(Collected data entries)
━━━━━━━━━━━━━━━━━━━━━━━━━━━━━━
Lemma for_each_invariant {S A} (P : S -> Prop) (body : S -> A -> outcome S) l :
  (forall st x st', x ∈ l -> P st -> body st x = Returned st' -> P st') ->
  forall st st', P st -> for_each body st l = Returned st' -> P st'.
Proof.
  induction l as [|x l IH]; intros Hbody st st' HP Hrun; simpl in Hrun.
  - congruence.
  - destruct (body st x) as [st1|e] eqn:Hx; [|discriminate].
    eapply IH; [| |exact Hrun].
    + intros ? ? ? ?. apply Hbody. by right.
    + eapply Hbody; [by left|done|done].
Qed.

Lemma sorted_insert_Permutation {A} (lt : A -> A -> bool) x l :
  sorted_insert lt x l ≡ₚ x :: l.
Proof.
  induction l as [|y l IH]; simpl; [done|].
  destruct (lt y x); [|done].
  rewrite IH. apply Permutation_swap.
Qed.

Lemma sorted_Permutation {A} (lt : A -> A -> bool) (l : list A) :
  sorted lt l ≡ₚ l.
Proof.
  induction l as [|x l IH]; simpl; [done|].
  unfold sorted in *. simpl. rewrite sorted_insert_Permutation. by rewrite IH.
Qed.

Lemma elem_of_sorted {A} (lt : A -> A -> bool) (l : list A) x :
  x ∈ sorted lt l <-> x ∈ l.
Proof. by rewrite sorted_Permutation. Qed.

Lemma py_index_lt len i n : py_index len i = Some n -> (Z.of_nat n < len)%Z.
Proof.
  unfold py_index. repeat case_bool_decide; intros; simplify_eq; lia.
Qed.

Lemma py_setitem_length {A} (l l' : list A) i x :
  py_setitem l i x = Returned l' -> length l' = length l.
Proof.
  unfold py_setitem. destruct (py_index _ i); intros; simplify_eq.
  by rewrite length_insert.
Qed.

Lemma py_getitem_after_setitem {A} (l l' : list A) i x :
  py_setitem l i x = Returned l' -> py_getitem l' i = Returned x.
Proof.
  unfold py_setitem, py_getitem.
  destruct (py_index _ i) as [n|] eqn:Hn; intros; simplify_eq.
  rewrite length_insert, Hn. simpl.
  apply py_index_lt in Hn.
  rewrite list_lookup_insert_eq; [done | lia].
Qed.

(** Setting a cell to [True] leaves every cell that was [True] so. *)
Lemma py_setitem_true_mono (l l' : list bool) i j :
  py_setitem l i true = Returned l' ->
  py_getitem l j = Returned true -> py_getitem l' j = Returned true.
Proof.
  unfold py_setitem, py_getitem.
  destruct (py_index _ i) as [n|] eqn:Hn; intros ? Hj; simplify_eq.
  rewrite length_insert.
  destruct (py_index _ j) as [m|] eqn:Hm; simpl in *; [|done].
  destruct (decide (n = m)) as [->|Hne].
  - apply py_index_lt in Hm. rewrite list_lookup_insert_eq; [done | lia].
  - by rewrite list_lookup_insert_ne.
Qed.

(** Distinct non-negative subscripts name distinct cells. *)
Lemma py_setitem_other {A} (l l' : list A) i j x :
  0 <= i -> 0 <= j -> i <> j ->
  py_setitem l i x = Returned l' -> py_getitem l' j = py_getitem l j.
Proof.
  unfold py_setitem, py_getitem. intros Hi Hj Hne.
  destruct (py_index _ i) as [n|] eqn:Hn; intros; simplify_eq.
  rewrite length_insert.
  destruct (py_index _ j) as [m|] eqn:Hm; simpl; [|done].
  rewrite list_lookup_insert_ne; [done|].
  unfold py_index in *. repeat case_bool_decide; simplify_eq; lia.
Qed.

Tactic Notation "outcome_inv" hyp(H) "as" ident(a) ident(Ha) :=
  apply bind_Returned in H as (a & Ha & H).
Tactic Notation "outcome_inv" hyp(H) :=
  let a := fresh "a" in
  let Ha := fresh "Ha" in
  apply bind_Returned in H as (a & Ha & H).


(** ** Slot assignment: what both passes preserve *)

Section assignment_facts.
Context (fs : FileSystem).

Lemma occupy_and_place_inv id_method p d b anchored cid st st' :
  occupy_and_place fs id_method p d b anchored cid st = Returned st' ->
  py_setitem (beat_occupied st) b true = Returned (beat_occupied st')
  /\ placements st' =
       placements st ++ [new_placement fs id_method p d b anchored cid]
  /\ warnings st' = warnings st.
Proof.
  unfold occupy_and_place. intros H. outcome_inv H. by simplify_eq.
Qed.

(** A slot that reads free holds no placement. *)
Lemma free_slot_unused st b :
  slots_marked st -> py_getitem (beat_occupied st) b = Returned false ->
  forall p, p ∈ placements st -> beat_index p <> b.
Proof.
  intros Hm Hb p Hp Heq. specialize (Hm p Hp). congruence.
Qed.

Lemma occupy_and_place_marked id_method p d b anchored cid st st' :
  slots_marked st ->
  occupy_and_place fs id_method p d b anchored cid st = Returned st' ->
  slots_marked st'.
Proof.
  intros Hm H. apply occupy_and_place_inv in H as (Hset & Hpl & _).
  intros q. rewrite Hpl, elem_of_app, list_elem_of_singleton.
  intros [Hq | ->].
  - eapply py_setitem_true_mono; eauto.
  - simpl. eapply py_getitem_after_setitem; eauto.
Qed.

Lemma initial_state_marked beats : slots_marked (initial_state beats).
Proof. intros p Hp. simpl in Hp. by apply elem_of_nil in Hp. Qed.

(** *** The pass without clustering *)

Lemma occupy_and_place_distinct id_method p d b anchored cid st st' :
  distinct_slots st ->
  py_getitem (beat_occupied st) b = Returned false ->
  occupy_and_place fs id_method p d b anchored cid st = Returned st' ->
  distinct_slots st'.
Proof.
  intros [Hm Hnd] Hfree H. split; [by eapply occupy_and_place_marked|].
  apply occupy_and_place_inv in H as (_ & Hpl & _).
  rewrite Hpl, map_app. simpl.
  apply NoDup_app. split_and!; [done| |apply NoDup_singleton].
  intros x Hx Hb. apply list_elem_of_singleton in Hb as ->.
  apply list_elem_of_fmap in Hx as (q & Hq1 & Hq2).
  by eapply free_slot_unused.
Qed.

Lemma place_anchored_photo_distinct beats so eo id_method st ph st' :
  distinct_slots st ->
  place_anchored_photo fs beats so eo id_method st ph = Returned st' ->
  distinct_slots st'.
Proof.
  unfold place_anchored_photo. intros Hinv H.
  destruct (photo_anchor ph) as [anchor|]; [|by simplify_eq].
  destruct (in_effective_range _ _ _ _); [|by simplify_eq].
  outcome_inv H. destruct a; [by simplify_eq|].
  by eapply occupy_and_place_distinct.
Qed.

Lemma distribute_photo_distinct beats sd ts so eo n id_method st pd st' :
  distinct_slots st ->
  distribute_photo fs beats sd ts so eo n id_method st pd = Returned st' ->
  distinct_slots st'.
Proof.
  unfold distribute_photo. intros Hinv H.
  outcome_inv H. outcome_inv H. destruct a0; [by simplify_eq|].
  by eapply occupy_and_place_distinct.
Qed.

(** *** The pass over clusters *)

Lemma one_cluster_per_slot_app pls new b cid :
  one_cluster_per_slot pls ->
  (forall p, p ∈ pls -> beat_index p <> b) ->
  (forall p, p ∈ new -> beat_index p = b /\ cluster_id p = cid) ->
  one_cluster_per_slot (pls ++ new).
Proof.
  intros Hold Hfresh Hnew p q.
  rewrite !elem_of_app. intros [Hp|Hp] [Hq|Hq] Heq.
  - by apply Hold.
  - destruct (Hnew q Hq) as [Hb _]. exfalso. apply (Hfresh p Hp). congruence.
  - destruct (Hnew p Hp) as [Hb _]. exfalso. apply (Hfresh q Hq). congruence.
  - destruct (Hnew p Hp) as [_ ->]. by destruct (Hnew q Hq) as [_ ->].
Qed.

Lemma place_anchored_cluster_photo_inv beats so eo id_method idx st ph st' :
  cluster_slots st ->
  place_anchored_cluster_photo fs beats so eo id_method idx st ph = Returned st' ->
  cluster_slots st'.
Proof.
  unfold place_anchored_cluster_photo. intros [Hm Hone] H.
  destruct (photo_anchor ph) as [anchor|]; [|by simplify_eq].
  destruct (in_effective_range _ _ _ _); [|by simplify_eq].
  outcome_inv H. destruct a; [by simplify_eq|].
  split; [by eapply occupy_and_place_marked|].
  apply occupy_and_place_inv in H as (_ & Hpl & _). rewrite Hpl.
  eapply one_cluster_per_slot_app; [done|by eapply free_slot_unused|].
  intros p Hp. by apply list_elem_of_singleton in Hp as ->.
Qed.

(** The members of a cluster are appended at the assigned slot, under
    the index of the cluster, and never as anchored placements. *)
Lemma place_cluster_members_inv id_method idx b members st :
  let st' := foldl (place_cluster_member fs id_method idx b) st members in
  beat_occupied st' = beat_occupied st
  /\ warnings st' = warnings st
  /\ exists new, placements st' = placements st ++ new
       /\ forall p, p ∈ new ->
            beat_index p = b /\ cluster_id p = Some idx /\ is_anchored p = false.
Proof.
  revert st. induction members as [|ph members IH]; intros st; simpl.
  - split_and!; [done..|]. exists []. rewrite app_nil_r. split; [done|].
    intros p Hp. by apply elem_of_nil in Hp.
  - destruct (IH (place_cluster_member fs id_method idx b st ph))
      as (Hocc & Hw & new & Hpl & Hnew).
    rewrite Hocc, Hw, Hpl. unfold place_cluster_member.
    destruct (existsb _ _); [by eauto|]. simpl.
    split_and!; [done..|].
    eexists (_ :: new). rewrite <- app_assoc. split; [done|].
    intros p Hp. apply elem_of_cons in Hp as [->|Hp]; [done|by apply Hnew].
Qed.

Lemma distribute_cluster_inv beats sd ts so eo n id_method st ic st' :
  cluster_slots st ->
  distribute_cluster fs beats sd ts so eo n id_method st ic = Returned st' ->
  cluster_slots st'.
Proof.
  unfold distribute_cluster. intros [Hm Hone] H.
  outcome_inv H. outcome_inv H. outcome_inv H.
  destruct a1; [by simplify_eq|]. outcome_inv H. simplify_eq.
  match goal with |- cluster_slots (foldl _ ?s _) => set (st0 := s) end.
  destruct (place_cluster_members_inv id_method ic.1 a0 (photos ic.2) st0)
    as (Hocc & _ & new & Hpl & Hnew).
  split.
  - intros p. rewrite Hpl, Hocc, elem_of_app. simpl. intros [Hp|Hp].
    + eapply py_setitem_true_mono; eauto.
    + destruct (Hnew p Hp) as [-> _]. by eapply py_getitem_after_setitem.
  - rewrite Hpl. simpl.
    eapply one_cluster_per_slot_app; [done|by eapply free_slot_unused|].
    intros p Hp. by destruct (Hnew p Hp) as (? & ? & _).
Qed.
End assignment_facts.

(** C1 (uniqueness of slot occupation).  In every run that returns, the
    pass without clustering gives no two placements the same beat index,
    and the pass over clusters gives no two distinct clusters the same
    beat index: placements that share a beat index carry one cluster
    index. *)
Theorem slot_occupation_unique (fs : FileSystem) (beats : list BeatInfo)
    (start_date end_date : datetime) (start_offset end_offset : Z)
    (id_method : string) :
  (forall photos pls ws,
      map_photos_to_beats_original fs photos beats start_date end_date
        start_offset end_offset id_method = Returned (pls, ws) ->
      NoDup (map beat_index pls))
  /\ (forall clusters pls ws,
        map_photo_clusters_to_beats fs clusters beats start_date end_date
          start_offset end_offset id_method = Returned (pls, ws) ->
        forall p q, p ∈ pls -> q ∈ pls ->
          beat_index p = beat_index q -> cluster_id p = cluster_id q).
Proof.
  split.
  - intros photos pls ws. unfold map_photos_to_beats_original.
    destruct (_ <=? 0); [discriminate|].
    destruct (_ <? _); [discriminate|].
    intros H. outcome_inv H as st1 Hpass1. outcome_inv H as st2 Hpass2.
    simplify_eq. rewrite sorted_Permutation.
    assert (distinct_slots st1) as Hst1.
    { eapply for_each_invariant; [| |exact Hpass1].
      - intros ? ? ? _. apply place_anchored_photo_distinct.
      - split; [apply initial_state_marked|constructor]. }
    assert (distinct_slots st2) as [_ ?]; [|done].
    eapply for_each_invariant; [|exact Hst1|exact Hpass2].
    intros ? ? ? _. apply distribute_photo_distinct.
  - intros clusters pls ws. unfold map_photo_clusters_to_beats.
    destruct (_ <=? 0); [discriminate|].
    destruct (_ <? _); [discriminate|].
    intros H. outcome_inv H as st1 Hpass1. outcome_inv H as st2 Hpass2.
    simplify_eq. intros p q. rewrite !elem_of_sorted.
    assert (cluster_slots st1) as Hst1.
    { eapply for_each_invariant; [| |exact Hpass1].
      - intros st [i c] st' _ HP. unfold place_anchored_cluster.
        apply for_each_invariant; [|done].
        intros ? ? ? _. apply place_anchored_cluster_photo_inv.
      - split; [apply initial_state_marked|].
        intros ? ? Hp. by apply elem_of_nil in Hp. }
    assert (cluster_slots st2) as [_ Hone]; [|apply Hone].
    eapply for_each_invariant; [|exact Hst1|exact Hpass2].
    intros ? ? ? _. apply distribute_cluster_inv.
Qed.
━━━━━━━━━━━━━━━━━━━━━━━━━━━━━━
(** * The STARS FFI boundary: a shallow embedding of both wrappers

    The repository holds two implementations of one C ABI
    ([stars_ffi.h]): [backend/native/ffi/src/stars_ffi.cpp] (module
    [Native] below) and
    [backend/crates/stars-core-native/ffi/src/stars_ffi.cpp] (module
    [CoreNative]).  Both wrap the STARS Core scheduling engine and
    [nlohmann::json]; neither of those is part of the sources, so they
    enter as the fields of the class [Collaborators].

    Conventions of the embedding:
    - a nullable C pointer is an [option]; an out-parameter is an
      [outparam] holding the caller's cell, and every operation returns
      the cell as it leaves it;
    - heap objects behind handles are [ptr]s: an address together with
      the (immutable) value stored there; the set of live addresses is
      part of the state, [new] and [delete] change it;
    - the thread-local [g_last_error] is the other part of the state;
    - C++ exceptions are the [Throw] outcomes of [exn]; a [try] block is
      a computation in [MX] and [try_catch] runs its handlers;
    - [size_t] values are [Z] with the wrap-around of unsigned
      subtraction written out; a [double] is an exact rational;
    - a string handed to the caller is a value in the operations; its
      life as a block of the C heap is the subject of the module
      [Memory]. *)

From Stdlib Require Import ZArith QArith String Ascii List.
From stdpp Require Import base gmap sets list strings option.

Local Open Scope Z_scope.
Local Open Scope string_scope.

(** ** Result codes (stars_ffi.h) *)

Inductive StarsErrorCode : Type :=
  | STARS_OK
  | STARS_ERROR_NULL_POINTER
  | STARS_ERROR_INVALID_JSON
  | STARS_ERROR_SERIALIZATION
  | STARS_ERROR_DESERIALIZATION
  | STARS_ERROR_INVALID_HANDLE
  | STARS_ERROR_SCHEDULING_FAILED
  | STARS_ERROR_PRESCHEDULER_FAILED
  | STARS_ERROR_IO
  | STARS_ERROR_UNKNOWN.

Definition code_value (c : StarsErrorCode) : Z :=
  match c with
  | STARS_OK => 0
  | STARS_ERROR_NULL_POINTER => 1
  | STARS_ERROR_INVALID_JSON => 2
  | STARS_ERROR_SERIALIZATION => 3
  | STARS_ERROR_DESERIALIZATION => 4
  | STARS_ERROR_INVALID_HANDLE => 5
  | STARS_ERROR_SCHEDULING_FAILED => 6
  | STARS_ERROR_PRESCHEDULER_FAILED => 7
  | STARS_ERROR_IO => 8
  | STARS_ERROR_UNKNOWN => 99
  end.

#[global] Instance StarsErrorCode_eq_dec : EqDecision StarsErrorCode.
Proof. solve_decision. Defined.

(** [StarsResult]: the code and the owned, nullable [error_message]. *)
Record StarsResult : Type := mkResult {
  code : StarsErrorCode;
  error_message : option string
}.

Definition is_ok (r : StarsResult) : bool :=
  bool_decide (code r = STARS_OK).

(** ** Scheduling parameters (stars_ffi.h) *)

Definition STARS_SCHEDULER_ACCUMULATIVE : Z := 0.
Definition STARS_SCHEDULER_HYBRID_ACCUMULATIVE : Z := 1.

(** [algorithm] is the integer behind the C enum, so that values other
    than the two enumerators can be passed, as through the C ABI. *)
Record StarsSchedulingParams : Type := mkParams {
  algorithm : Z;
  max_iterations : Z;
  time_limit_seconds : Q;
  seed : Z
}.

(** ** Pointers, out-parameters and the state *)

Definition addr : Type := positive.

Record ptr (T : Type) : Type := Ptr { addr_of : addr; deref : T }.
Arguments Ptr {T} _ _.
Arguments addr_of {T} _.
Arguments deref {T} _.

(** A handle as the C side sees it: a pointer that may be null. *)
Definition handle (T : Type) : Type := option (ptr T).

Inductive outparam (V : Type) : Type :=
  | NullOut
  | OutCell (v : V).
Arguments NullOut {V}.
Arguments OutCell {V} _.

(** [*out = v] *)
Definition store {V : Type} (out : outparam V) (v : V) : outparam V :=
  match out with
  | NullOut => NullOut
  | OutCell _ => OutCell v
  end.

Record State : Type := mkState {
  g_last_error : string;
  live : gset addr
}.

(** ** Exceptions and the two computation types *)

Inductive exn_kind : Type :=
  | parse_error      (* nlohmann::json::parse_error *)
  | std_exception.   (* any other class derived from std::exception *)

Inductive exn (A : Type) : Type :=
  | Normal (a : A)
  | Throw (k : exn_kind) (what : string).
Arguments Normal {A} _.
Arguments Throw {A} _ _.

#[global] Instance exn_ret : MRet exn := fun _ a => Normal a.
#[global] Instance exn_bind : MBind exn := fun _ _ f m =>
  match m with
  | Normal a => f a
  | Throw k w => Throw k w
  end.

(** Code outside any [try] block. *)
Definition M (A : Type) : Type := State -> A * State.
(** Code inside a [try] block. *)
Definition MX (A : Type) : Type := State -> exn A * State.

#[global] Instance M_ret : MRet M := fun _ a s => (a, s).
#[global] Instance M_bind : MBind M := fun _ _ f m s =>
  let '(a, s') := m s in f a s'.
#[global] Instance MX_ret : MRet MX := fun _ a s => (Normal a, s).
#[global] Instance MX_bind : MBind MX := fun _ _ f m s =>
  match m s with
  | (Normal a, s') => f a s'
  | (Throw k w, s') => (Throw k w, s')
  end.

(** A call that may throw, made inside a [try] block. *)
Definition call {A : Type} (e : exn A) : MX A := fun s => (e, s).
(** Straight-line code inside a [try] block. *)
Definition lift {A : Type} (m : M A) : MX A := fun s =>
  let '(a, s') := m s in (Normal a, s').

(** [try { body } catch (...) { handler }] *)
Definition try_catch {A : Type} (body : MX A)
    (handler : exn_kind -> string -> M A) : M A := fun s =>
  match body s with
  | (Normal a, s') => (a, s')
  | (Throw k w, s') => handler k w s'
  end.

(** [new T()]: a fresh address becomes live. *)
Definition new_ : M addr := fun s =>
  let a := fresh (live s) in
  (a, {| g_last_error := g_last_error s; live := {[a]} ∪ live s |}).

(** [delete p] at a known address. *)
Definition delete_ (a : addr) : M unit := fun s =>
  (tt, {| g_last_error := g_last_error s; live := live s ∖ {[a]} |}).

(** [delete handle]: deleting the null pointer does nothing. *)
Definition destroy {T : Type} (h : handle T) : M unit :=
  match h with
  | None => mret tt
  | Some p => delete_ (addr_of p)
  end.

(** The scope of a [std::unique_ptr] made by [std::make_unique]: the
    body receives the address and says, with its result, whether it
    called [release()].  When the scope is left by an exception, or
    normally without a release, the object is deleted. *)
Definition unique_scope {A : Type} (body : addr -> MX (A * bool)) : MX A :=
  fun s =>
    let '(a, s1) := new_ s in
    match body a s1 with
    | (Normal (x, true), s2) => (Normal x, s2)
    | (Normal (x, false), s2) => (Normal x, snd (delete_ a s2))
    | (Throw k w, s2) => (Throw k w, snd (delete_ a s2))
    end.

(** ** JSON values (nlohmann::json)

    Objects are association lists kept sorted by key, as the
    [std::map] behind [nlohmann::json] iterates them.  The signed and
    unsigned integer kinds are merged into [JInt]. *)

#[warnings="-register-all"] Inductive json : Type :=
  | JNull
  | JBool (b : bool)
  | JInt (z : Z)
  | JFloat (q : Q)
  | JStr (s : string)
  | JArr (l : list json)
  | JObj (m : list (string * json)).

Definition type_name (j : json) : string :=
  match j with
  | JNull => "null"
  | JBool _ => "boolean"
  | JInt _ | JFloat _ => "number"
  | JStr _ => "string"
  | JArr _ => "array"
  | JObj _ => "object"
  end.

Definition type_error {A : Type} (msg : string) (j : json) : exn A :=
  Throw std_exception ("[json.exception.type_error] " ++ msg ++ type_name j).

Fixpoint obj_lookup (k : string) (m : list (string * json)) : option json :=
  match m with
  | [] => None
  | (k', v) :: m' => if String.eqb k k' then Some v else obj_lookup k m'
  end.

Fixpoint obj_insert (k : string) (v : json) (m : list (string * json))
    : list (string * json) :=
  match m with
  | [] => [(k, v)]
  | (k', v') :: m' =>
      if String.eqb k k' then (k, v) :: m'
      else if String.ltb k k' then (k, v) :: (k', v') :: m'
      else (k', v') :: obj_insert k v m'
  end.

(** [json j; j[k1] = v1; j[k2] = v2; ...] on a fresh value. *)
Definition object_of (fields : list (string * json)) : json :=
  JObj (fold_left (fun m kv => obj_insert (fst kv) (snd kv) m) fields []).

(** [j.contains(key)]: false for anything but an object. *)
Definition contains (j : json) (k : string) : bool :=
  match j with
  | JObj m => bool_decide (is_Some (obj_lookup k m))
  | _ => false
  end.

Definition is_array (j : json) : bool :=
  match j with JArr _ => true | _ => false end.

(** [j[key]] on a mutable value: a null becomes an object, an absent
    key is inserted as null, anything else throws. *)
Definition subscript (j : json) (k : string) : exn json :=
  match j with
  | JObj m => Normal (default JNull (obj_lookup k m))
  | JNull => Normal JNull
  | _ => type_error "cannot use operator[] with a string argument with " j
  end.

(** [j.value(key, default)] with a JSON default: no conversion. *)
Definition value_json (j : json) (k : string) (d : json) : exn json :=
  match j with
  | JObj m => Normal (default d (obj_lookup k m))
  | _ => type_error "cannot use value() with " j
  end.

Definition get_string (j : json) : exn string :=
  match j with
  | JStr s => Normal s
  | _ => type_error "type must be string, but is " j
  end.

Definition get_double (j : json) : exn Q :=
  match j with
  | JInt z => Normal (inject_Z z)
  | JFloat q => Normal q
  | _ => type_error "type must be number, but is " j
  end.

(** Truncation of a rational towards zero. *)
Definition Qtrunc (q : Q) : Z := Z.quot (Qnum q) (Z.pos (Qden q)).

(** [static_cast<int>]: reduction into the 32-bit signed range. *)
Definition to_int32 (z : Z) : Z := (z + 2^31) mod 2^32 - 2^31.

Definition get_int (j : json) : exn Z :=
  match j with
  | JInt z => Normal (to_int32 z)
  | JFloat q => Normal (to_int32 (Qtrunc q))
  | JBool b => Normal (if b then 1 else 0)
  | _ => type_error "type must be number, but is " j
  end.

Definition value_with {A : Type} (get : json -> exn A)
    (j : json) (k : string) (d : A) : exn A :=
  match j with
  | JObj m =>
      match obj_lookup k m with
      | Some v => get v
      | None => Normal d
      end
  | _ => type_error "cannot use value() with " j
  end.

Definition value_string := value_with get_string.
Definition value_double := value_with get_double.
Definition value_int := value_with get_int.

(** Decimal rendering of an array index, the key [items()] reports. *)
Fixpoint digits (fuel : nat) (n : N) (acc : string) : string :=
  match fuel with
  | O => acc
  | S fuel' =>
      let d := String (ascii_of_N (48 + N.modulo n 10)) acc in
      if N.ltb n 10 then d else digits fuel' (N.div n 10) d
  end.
━━━━━━━━━━━━━━━━━━━━━━━━━━━━━━
# EXERCISE
If a line in the entries holds the string "Qtrunc", copy it.

# OUTPUT
Definition Qtrunc (q : Q) : Z := Z.quot (Qnum q) (Z.pos (Qden q)).
  | JFloat q => Normal (to_int32 (Qtrunc q))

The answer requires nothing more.